Срета. А это то, что Секулич сочинил, а я напечатал. Это плакаты. Их уже расклеивают на улице.
Еврем (испуганно). Но это ведь не про него? (Показывает на комнату Ивковича.)
Срета. Да, про него. Это про ту жену!
Еврем. Да ты что, спятил!
Срета. Слушай! (Разворачивает плакат и читает.) «Содом и Гомора».
Еврем. А это что еще за церковные слова?
Срета. Это такое заглавие. Слушай. (Читает.) «Здешний адвокат Ивкович, которого всякие пропащие люди и бездомные бродяги выдвигают кандидатом в депутаты, соблазнил мою законную жену и открыто с ней встречается…»
Еврем (испуганно машет рукой). Постой! Постой! (Подходит к двери в комнату Ивковича и прислушивается. Затем идет к другой двери и проверяет, нет ли там кого-нибудь; возвращается к Срете.) Читай потише!
Срета (продолжает), «…и открыто с ней встречается на глазах у всех порядочных граждан. Это не что иное, как надругательство над общественной моралью. И такой человек защищает правду перед судом! И такой человек осмеливается выставлять свою кандидатуру в народные депутаты! И находятся еще люди, которые не стыдятся поддерживать такого кандидата! Сима Сокич».
Еврем. Ну и хватанули, брат. Здорово изругали человека!
Срета. Конечно, здорово. Вон, посмотри, их уже расклеивают по улицам, а народ к ним толпой валит, читают. Это вот я тебе принес. (Отдает Еврему плакаты.) Сто штук. Раздашь на Торговой улице…
Еврем. Кто раздаст? Я?
Срета. Конечно, ты, пошли своего ученика по лавкам.
Еврем. Зачем же я? Нет, я не буду!
Срета. Как не будешь?
Еврем. Да что ты… господь с тобой… ведь он все же мой зять!

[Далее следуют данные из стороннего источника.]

(* ===== verification/Users.v ===== *)
(** * The data of users (pkg/meta/boltdb, pkg/api/routes.go, pkg/extensions)

    What the database remembers of each user next to the repositories: the
    repositories starred and bookmarked, the groups, and the API keys with the
    bucket that finds the owner of a key. The handlers of the user preferences
    and of the API keys are on top. The number of stars of a repository is kept
    in its own record; the theorems say when it is right. The codecs of the
    records give back what they were given; a map of keys may be missing. *)

From Stdlib Require Import ZArith Lia Ascii String.
From stdpp Require Import base tactics list gmap strings.
From S2P Require Import Prelude Runtime Regexp Oci StorageCommon GC Aggregates MetaDB Authz.

Local Open Scope string_scope.
Local Open Scope list_scope.

(** ** Records (pkg/meta/types) *)
Record APIKeyDetails : Type := mkAPIKey {
  ak_CreatedAt : Z;
  ak_ExpirationDate : Z;
  ak_IsExpired : bool;
  ak_CreatorUA : string;
  ak_GeneratedBy : string;
  ak_LastUsed : Z;
  ak_Label : string;
  ak_Scopes : list string;
  ak_UUID : string
}.
Definition zero_key : APIKeyDetails := mkAPIKey zero_time zero_time false "" "" zero_time "" [] "".
Definition with_expired (b : bool) (d : APIKeyDetails) : APIKeyDetails :=
  mkAPIKey (ak_CreatedAt d) (ak_ExpirationDate d) b (ak_CreatorUA d) (ak_GeneratedBy d) (ak_LastUsed d) (ak_Label d)
    (ak_Scopes d) (ak_UUID d).
Definition with_last_used (t : Z) (d : APIKeyDetails) : APIKeyDetails :=
  mkAPIKey (ak_CreatedAt d) (ak_ExpirationDate d) (ak_IsExpired d) (ak_CreatorUA d) (ak_GeneratedBy d) t (ak_Label d)
    (ak_Scopes d) (ak_UUID d).

Record UserData : Type := mkUserData {
  ud_StarredRepos : list string;
  ud_BookmarkedRepos : list string;
  ud_Groups : list string;
  ud_APIKeys : option (gmap string APIKeyDetails)   (* [None]: a nil map *)
}.
Definition new_user : UserData := mkUserData [] [] [] None.
Definition with_starred (l : list string) (d : UserData) : UserData :=
  mkUserData l (ud_BookmarkedRepos d) (ud_Groups d) (ud_APIKeys d).
Definition with_bookmarked (l : list string) (d : UserData) : UserData :=
  mkUserData (ud_StarredRepos d) l (ud_Groups d) (ud_APIKeys d).
Definition with_groups (l : list string) (d : UserData) : UserData :=
  mkUserData (ud_StarredRepos d) (ud_BookmarkedRepos d) l (ud_APIKeys d).
Definition with_keys (m : option (gmap string APIKeyDetails)) (d : UserData) : UserData :=
  mkUserData (ud_StarredRepos d) (ud_BookmarkedRepos d) (ud_Groups d) m.

Inductive ToggleState : Type := NotChanged | Added | Removed.

Definition ErrUserDataNotFound : err := ErrOther "user data not found for given user identifier".
Definition ErrUserDataNotAllowed : err := ErrOther "user data operations are not allowed".
Definition ErrUserAPIKeyNotFound : err := ErrOther "user info for given API key hash not found".
Definition ErrKeyTooLarge : err := ErrOther "key too large".
Definition ErrNilMapWrite : err := ErrPanic "assignment to entry in nil map".

(** ** The database *)
Record userdb : Type := mkUserdb {
  u_meta : bolt;                       (* the buckets of MetaDB.v *)
  u_data : gmap string UserData;       (* UserDataBucket *)
  u_keys : gmap string string          (* UserAPIKeysBucket: the hash of a key, then its owner *)
}.
Definition set_meta (b : bolt) (u : userdb) : userdb := mkUserdb b (u_data u) (u_keys u).
Definition set_data (f : gmap string UserData -> gmap string UserData) (u : userdb) : userdb :=
  mkUserdb (u_meta u) (f (u_data u)) (u_keys u).
Definition set_keys (f : gmap string string -> gmap string string) (u : userdb) : userdb :=
  mkUserdb (u_meta u) (u_data u) (f (u_keys u)).
Definition on_bolt {A} (m : ST bolt A) : ST userdb A := zoom u_meta set_meta m.
Definition now_u : ST userdb Z := on_bolt tx_now.

(** bbolt's Update over all the buckets. *)
Definition transaction {A} (m : ST userdb A) : ST userdb A := fun u =>
  match m u with
  | (Ok a, u') => (Ok a, u')
  | (Err e, u') => (Err e, set_meta (set_env (b_env (u_meta u')) (u_meta u)) u)
  end.
(** The limits of bbolt's Put on a key. *)
Definition put_key (key : string) : ST userdb unit :=
  if bool_decide (key = "") then throw ErrKeyRequired
  else if (32768 <? Z.of_nat (String.length key))%Z then throw ErrKeyTooLarge
  else ret tt.

Definition getUserData (userid : string) : ST userdb UserData :=
  let* u := get in
  match u_data u !! userid with Some d => ret d | None => throw ErrUserDataNotFound end.
(** The data, or those of a user not seen before. *)
Definition user_or_new (userid : string) : ST userdb UserData :=
  gets (fun u => default new_user (u_data u !! userid)).
Definition setUserData (userid : string) (d : UserData) : ST userdb unit :=
  put_key userid ;;; modify (set_data <[userid := d]>).

(** RemoveFrom of pkg/common. *)
Definition RemoveFrom (inputSlice : list string) (item : string) : list string :=
  filter (fun v => item <> v) inputSlice.

Section users.
Context `{CelEngine} `{MapIter} `{Glob}.

(** The user of the request, who must have a name. *)
Definition as_user {A} (uac : UserAccessControl) (k : string -> ST userdb A) : ST userdb A :=
  if IsAnonymous uac then throw ErrUserDataNotAllowed else k (GetUsername uac).
Definition as_reader {A} (uac : UserAccessControl) (repo : string) (k : string -> ST userdb A) : ST userdb A :=
  if IsAnonymous uac || negb (Can uac ReadPermission repo) then throw ErrUserDataNotAllowed else k (GetUsername uac).

(** ** Stars and bookmarks *)
Definition toggled (l : list string) (repo : string) : ToggleState * list string :=
  if contains l repo then (Removed, RemoveFrom l repo) else (Added, l ++ [repo]).

Definition ToggleStarRepo (uac : UserAccessControl) (repo : string) : ST userdb ToggleState :=
  as_reader uac repo (fun userid => transaction (
    let* userData := user_or_new userid in
    let '(res, starred) := toggled (ud_StarredRepos userData) repo in
    setUserData userid (with_starred starred userData) ;;;
    let* protoRepoMeta := on_bolt (existing_repo ErrRepoMetaNotFound repo) in
    let stars := pr_Stars protoRepoMeta in
    let stars := match res with Added => int32 (stars + 1) | Removed => int32 (stars - 1) | NotChanged => stars end in
    on_bolt (setProtoRepoMeta (with_stars protoRepoMeta stars)) ;;;
    ret res)).
(* ===== verification/Base64.v ===== *)
(** * Base64 (encoding/base64 of Go), as pkg/api uses it

    The decoder of the standard alphabet with padding, for the Authorization
    header, and the encoder and decoder of the URL alphabet without padding,
    for the credentials wrapped in a token. As in Go, the decoders skip line
    breaks and do not look at the unused bits of the last character. *)

From Stdlib Require Import ZArith Lia ZifyN Ascii String.
From stdpp Require Import base tactics list strings.
From S2P Require Import Prelude.

Local Open Scope string_scope.
Local Open Scope list_scope.

(** ** Alphabets *)
Definition encodeCommon : string := "ABCDEFGHIJKLMNOPQRSTUVWXYZabcdefghijklmnopqrstuvwxyz0123456789".
Definition encodeStd : list ascii := list_ascii_of_string encodeCommon ++ ["+"; "/"]%char.
Definition encodeURL : list ascii := list_ascii_of_string encodeCommon ++ ["-"; "_"]%char.

Definition sextet (alphabet : list ascii) (c : ascii) : option N := N.of_nat ∘ fst <$> list_find (fun d => d = c) alphabet.
Definition letter (alphabet : list ascii) (n : N) : ascii := nth (N.to_nat n) alphabet "A"%char.

(** ** Groups of three bytes as four characters *)
Local Open Scope N_scope.
Definition byte (n : N) : ascii := ascii_of_N (n mod 256).
Definition first_of (a : N) : N := a / 4.
Definition second_of (a b : N) : N := (a mod 4) * 16 + b / 16.
Definition third_of (b c : N) : N := (b mod 16) * 4 + c / 64.
Definition fourth_of (c : N) : N := c mod 64.
Definition byte1 (w x : N) : ascii := byte (w * 4 + x / 16).
Definition byte2 (x y : N) : ascii := byte ((x mod 16) * 16 + y / 4).
Definition byte3 (y z : N) : ascii := byte ((y mod 4) * 64 + z).
Local Close Scope N_scope.

Definition pad : ascii := "=".

Section coding.
Context (alphabet : list ascii).

(** RawEncoding's EncodeToString. *)
Fixpoint encode_raw (s : list ascii) : list ascii :=
  let l n := letter alphabet n in
  match s with
  | [] => []
  | [a] => [l (first_of (N_of_ascii a)); l (second_of (N_of_ascii a) 0)]
  | [a; b] =>
      [l (first_of (N_of_ascii a)); l (second_of (N_of_ascii a) (N_of_ascii b)); l (third_of (N_of_ascii b) 0)]
  | a :: b :: c :: rest =>
      l (first_of (N_of_ascii a)) :: l (second_of (N_of_ascii a) (N_of_ascii b)) ::
      l (third_of (N_of_ascii b) (N_of_ascii c)) :: l (fourth_of (N_of_ascii c)) :: encode_raw rest
  end.

(** The decoders, on the characters other than line breaks. *)
Fixpoint decode_raw (s : list ascii) : option (list ascii) :=
  match s with
  | [] => Some []
  | [_] => None
  | [a; b] => w ← sextet alphabet a; x ← sextet alphabet b; Some [byte1 w x]
  | [a; b; c] => w ← sextet alphabet a; x ← sextet alphabet b; y ← sextet alphabet c; Some [byte1 w x; byte2 x y]
  | a :: b :: c :: d :: rest =>
      w ← sextet alphabet a; x ← sextet alphabet b; y ← sextet alphabet c; z ← sextet alphabet d;
      l ← decode_raw rest; Some (byte1 w x :: byte2 x y :: byte3 y z :: l)
  end.
Fixpoint decode_padded (s : list ascii) : option (list ascii) :=
  match s with
  | [] => Some []
  | a :: b :: c :: d :: rest =>
      w ← sextet alphabet a; x ← sextet alphabet b;
      if decide (d = pad) then
        match rest with
        | [] => if decide (c = pad) then Some [byte1 w x]
                else y ← sextet alphabet c; Some [byte1 w x; byte2 x y]
        | _ => None
        end
      else
        y ← sextet alphabet c; z ← sextet alphabet d;
        l ← decode_padded rest; Some (byte1 w x :: byte2 x y :: byte3 y z :: l)
  | _ => None
  end.
End coding.

Definition line_break (c : ascii) : bool := bool_decide (c = "010"%char \/ c = "013"%char).
Definition skip_breaks (s : string) : list ascii := filter (fun c => line_break c = false) (list_ascii_of_string s).

(** base64.StdEncoding.DecodeString, and base64.RawURLEncoding. *)
Definition StdDecodeString (s : string) : option string :=
  string_of_list_ascii <$> decode_padded encodeStd (skip_breaks s).
Definition RawURLDecodeString (s : string) : option string :=
  string_of_list_ascii <$> decode_raw encodeURL (skip_breaks s).
Definition RawURLEncodeToString (s : string) : string :=
  string_of_list_ascii (encode_raw encodeURL (list_ascii_of_string s)).

(** ** Decoding what was encoded *)
Lemma sextet_letter_url n : (n < 64)%N -> sextet encodeURL (letter encodeURL n) = Some n.
Proof.
  assert (forallb (fun k => bool_decide (sextet encodeURL (letter encodeURL (N.of_nat k)) = Some (N.of_nat k))) (seq 0 64) = true) as Hall
    by (vm_compute; reflexivity).
  intros Hn. rewrite forallb_forall in Hall. specialize (Hall (N.to_nat n)). rewrite N2Nat.id in Hall.
  specialize (Hall ltac:(apply in_seq; lia)). by apply bool_decide_eq_true_1 in Hall.
Qed.
Lemma letters_no_break n : line_break (letter encodeURL n) = false.
Proof.
  assert (forallb (fun c => negb (line_break c)) encodeURL = true) as Hall by (vm_compute; reflexivity).
  unfold letter. destruct (nth_in_or_default (N.to_nat n) encodeURL "A"%char) as [Hin| ->]; [|done].
  rewrite forallb_forall in Hall. by apply negb_true_iff, Hall.
Qed.

Section arithmetic.
Local Open Scope N_scope.
Ltac Zify.zify_post_hook ::= Z.div_mod_to_equations.
Lemma byte_eq n a : n = N_of_ascii a -> byte n = a.
Proof. intros ->. unfold byte. rewrite N.mod_small by apply N_ascii_bounded. apply ascii_N_embedding. Qed.
Lemma sextets_small a b c : a < 256 -> b < 256 -> c < 256 ->
  first_of a < 64 /\ second_of a b < 64 /\ third_of b c < 64 /\ fourth_of c < 64.
Proof. unfold first_of, second_of, third_of, fourth_of. lia. Qed.
Lemma bytes_back a b c : a < 256 -> b < 256 -> c < 256 ->
  first_of a * 4 + second_of a b / 16 = a /\
  (second_of a b mod 16) * 16 + third_of b c / 4 = b /\
  (third_of b c mod 4) * 64 + fourth_of c = c.
Proof.
  intros Ha Hb Hc. unfold first_of, second_of, third_of, fourth_of.
  assert ((a mod 4 * 16 + b / 16) / 16 = a mod 4) as -> by lia.
  assert ((a mod 4 * 16 + b / 16) mod 16 = b / 16) as -> by lia.
  assert ((b mod 16 * 4 + c / 64) / 4 = b mod 16) as -> by lia.
  assert ((b mod 16 * 4 + c / 64) mod 4 = c / 64) as -> by lia.
  lia.
Qed.
End arithmetic.

Lemma bytes_of_sextets a b c :
  let w := first_of (N_of_ascii a) in let x := second_of (N_of_ascii a) (N_of_ascii b) in
  let y := third_of (N_of_ascii b) (N_of_ascii c) in let z := fourth_of (N_of_ascii c) in
  byte1 w x = a /\ byte2 x y = b /\ byte3 y z = c.
Proof.
  intros w x y z. destruct (bytes_back (N_of_ascii a) (N_of_ascii b) (N_of_ascii c)) as (Ha&Hb&Hc); [apply N_ascii_bounded..|].
  split_and!; by apply byte_eq.
Qed.
Lemma sextets_of_bytes a b c :
  (first_of (N_of_ascii a) < 64 /\ second_of (N_of_ascii a) (N_of_ascii b) < 64 /\
   third_of (N_of_ascii b) (N_of_ascii c) < 64 /\ fourth_of (N_of_ascii c) < 64)%N.
Proof. apply sextets_small; apply N_ascii_bounded. Qed.

Lemma decode_encode_raw n : forall s, length s <= n -> decode_raw encodeURL (encode_raw encodeURL s) = Some s.
Proof.
  induction n as [|n IH]; intros [|a [|b [|c rest]]] Hn; try done; try (simpl in Hn; lia); cbn [encode_raw decode_raw]; try change 0%N with (N_of_ascii zero).
  - destruct (sextets_of_bytes a zero zero) as (?&?&?&?). destruct (bytes_of_sextets a zero zero) as (Ha&_&_).
    rewrite !sextet_letter_url by done. by apply (f_equal (fun x => Some [x])).
  - destruct (sextets_of_bytes a b zero) as (?&?&?&?). destruct (bytes_of_sextets a b zero) as (Ha&Hb&_).
    rewrite !sextet_letter_url by done. by apply (f_equal2 (fun x y => Some [x; y])).
  - destruct (sextets_of_bytes a b c) as (?&?&?&?). destruct (bytes_of_sextets a b c) as (Ha&Hb&Hc).
    rewrite !sextet_letter_url by done. rewrite IH by (simpl in Hn; lia). simpl. by rewrite Ha, Hb, Hc.
Qed.
Lemma encode_no_breaks n : forall s, length s <= n -> Forall (fun c => line_break c = false) (encode_raw encodeURL s).
Proof.
  induction n as [|n IH]; intros [|a [|b [|c rest]]] Hn; try (simpl in Hn; lia); cbn [encode_raw];
    repeat apply Forall_cons_2; try apply letters_no_break; try apply Forall_nil_2. apply IH. simpl in Hn. lia.
Qed.

Lemma raw_url_round_trip s : RawURLDecodeString (RawURLEncodeToString s) = Some s.
Proof.
  unfold RawURLDecodeString, RawURLEncodeToString, skip_breaks. rewrite list_ascii_of_string_of_list_ascii.
  rewrite filter_all.
  - rewrite (decode_encode_raw (length (list_ascii_of_string s))) by done. simpl. by rewrite string_of_list_ascii_of_string.
  - intros c Hc. pose proof (encode_no_breaks _ (list_ascii_of_string s) (le_n _)) as Hf. rewrite Forall_forall in Hf. by apply Hf.
Qed.

(** The characters of an encoding are those of the alphabet. *)
Lemma letter_in n : letter encodeURL n ∈ encodeURL.
Proof. unfold letter. apply list_elem_of_In. destruct (nth_in_or_default (N.to_nat n) encodeURL "A"%char) as [?| ->]; [done|by left]. Qed.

Срета. Тебе он, может, и зять, а народу он не зять. И если уж говорить начистоту, лучше б он и тебе не был зятем. У меня даже ноги подкосились, когда я услышал на Торговой улице, что он сватает твою дочь. Говорю Йоце – торговцу кишками: «Ивкович, мол, такой, Ивкович сякой». В общем, подбираю самые что ни на есть плохие слова, которые можно сказать о живом человеке, как это подобает во время агитации. «Зачем, – говорю, – тебе за него голосовать? А он отвечает: „А если Ивкович такой плохой, то почему ж Еврем за него дочь отдает?“
Еврем. Да ведь он совсем не такой уж плохой человек!
Срета. А раз не плохой, то пусть он и будет депутатом. Пусть он будет депутатом, и мы все проголосуем за него. Хочешь?
Еврем (чешет за ухом). Да… это так, ты прав, но…
Срета. А не хочешь за него голосовать, давай проголосуем за Лазу-кровелыцика.
Еврем. За какого еще Лазу-кровелыцика?
Срета. А есть такой кандидат, его документы уже признаны в суде и заверены.
Еврем. Какие документы? Чей он кандидат?
Срета. От социалистов.
Еврем. Значит, они тоже выдвигают?
Срета. А почему бы им не выдвигать?
Еврем. И Лаза-кровелыцик – кандидат?
Срета. Да!
Еврем. Вот уж это никуда не годится. Какой он кандидат? Лазает по крышам. А вдруг какой-нибудь иностранный турист приедет? Начнешь его по городу водить, достопримечательности показыват, а Лаза сидит на крыше. Иностранец, например, спросит: «Кто это там на крыше?» А ты ему: «Это наш народный депутат!» Разве можно такое допустить!
Срета. Ну, об этом не беспокойся. Когда он влезет на трибуну Скупщины, он уже на крыши лазить не будет…
Еврем. Это правда!
Срета. Так что теперь у тебя два противника и потому работать надо поживее. Надо подготовить общественное мнение. Вот для этого и нужны плакаты. Ты знаешь, что такое общественное мнение?
Еврем. Да, знаю, это… газеты.
Срета. Эх ты, «газеты»! В газетах, брат, подают только то, что уже испечено, а прежде чем испечь, нужно сначала замесить, да посолить, да поставить побродить, а потом уж в форму, да на лопату, да и в печку.
Еврем. Чтоб испечь?
Срета. Вот именно – испечь. А главное замесить. Тут надо быть мастером. Ты представляешь, как замешивают общественное мнение? Вот слушай, я тебе расскажу. Утром, когда я проснусь и начинаю одеваться, жена несет мне чашку воды с сахаром, и, пока я пью, она рассказывает мне все, что слышала от своей приятельницы Маци возле колодца, когда брала воду. А если, скажем, ты не пьешь воду с сахаром, то все равно – и ты, и он, и любой другой – первые новости всегда узнаем от жены. И вот наберемся мы всяких новостей у себя дома и собираемся все в кофейню, чтобы выпить утром, как положено, чашку кофе. Придет и почтальон, который успел уже все газеты прочесть, и телеграфист, который хвастается, будто умеет одним правым ухом слушать международные телеграммы, и окружной писарь, которому всегда известны все самые секретные приказы и распоряжения, и мы – все остальные.